Node thumbnails are not Color Managed by default, so only trust color display in the 2D View with the correct profile. Thumbnail Color Management can be enabled in the Preferences under your Project's Color Management, but it comes at a slight performance cost.


Using Spot Colors

Switching to Spot Color from RGB

Even if you set up Color management, color pickers still default to RGB or HSV color pickers by default. You need to switch them to Spot Colors manually. This setting is stored per parameter and even carries over when exposing a parameter.

  1. Click the  Color picker type button next to the RGB color swatch.

  2. Instead of RGB colors, choose any Color book from the dropdown list.

  3. The icon of the  Color picker type changes, and its interface changes to Spot color mode.

Switching to Spot color mode

Choosing and finding Spot Colors

There are a few ways to find and choose Spot colors within a color book.

  • You can use the   Left and Right arrows on either side of the book's pages to flip between pages. You can also click and drag on the page display to scroll between pages.

  • You can click on any color from the current page to pick it. Often, more colors are available and require scrolling down a bit.

  • You can use the search bar to search color by name or number. This search only matches the names of colors in the book, there's no complex logic going on; searching "gray" will only yield results with the word "gray" in their name, you won't see any gray colors that only have numbers in their name.

  • To get a bigger, easier to use interface for the color book, click the color preview box between the  Eyedropper icon  and the  Left arrow.

Browsing Spot colors

Picking and Converting Spot Colors

Spot Colors can be picked using the  Eyedropper tool. When in Spot Color mode this means the sampled RGB color will be converted to the closest matching Spot Color from the currently selected book.

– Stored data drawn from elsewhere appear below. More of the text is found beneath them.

(** * helPME dense matrix utility and flat-call boundary

    A shallow embedding of [src/matrix.h] (the [helpme::Matrix] template,
    its slice views and the in-place transposition helper) and of the C
    wrappers of the library, together with the properties the specification
    states about them.

    Conventions of the embedding.
    - [Real] is instantiated with the canonical rationals [Qc]: arithmetic is
      exact.  Element-agnostic code (transposition, cloning) is polymorphic.
    - Memory is a store of blocks; a matrix is a pair of dimensions and a
      pointer to a block, so that borrowed and owned matrices, and aliasing
      between them, are represented.
    - A computation returns an [outcome]: a value, a thrown
      [std::runtime_error], undefined behaviour (an access out of the bounds
      of a block, a signed overflow, a division by zero on integers), or the
      exhaustion of the fuel that bounds a loop of the model.
    - [int] is the 32-bit signed integer type. *)

From Stdlib Require Import ZArith QArith Qabs Qcanon Qcabs Lia Field String.
From stdpp Require Import base list gmap strings sorting.

#[local] Open Scope Z_scope.

(** ** Outcomes *)

Inductive outcome (A : Type) : Type :=
| Ok (a : A)
| Throw (what : string)
| Undefined
| OutOfFuel.
Arguments Ok {A} a.
Arguments Throw {A} what.
Arguments Undefined {A}.
Arguments OutOfFuel {A}.

Definition obind {A B : Type} (x : outcome A) (k : A -> outcome B) : outcome B :=
  match x with
  | Ok a => k a
  | Throw w => Throw w
  | Undefined => Undefined
  | OutOfFuel => OutOfFuel
  end.

Notation "'do' x <- e ; k" := (obind e (fun x => k))
  (at level 10, x name, e at level 100, k at level 200).
Notation "'do' ' p <- e ; k" := (obind e (fun p => k))
  (at level 10, p pattern, e at level 100, k at level 200).

Definition is_ok {A : Type} (x : outcome A) : bool :=
  match x with Ok _ => true | _ => false end.

Definition is_throw {A : Type} (x : outcome A) : bool :=
  match x with Throw _ => true | _ => false end.

(** ** The type [int] *)

Module Int.

Definition min_signed : Z := - 2 ^ 31.
Definition max_signed : Z := 2 ^ 31 - 1.

Definition in_range (z : Z) : bool := (min_signed <=? z) && (z <=? max_signed).

(** Conversion of a wider integer ([ptrdiff_t], [size_t]) to [int]. *)
Definition of_Z (z : Z) : Z := (z + 2 ^ 31) mod 2 ^ 32 - 2 ^ 31.

(** [a * b] on [int]: a signed overflow is undefined. *)
Definition mul (a b : Z) : outcome Z :=
  if in_range (a * b) then Ok (a * b) else Undefined.

(** [a % b] on [int]: truncated remainder. *)
Definition rem (a b : Z) : outcome Z :=
  if b =? 0 then Undefined
  else if (a =? min_signed) && (b =? -1) then Undefined
  else Ok (Z.rem a b).

Lemma of_Z_id z : in_range z = true -> of_Z z = z.
Proof.
  unfold in_range, of_Z, min_signed, max_signed.
  intros H. apply andb_prop in H as [H1 H2].
  apply Z.leb_le in H1. apply Z.leb_le in H2.
  rewrite Z.mod_small; lia.
Qed.

End Int.

(** ** Buffers: the elements of an iterator range *)

Section Buffer.
Context {T : Type}.

(** [*(first + i)] as an rvalue. *)
Definition load (buf : list T) (i : Z) : outcome T :=
  if i <? 0 then Undefined
  else match buf !! Z.to_nat i with
       | Some x => Ok x
       | None => Undefined
       end.

(** [*(first + i) = x]. *)
Definition store (buf : list T) (i : Z) (x : T) : outcome (list T) :=
  if i <? 0 then Undefined
  else if (Z.to_nat i <? length buf)%nat then Ok (<[Z.to_nat i := x]> buf)
  else Undefined.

Designer's Eyedropper tool can be used anywhere on your screen without limitations, so this means you can use Designer as Spot Color conversion tool,

Switching Books, or even switching back to RGB from a Spot Color book will convert the current color to the closest match. This means you can convert colors between books and back to RGB.

Alert:

Converting Spot Colors between books is a lossy operation. Making a round-trip conversion will often not lead to the same color as the one you started with!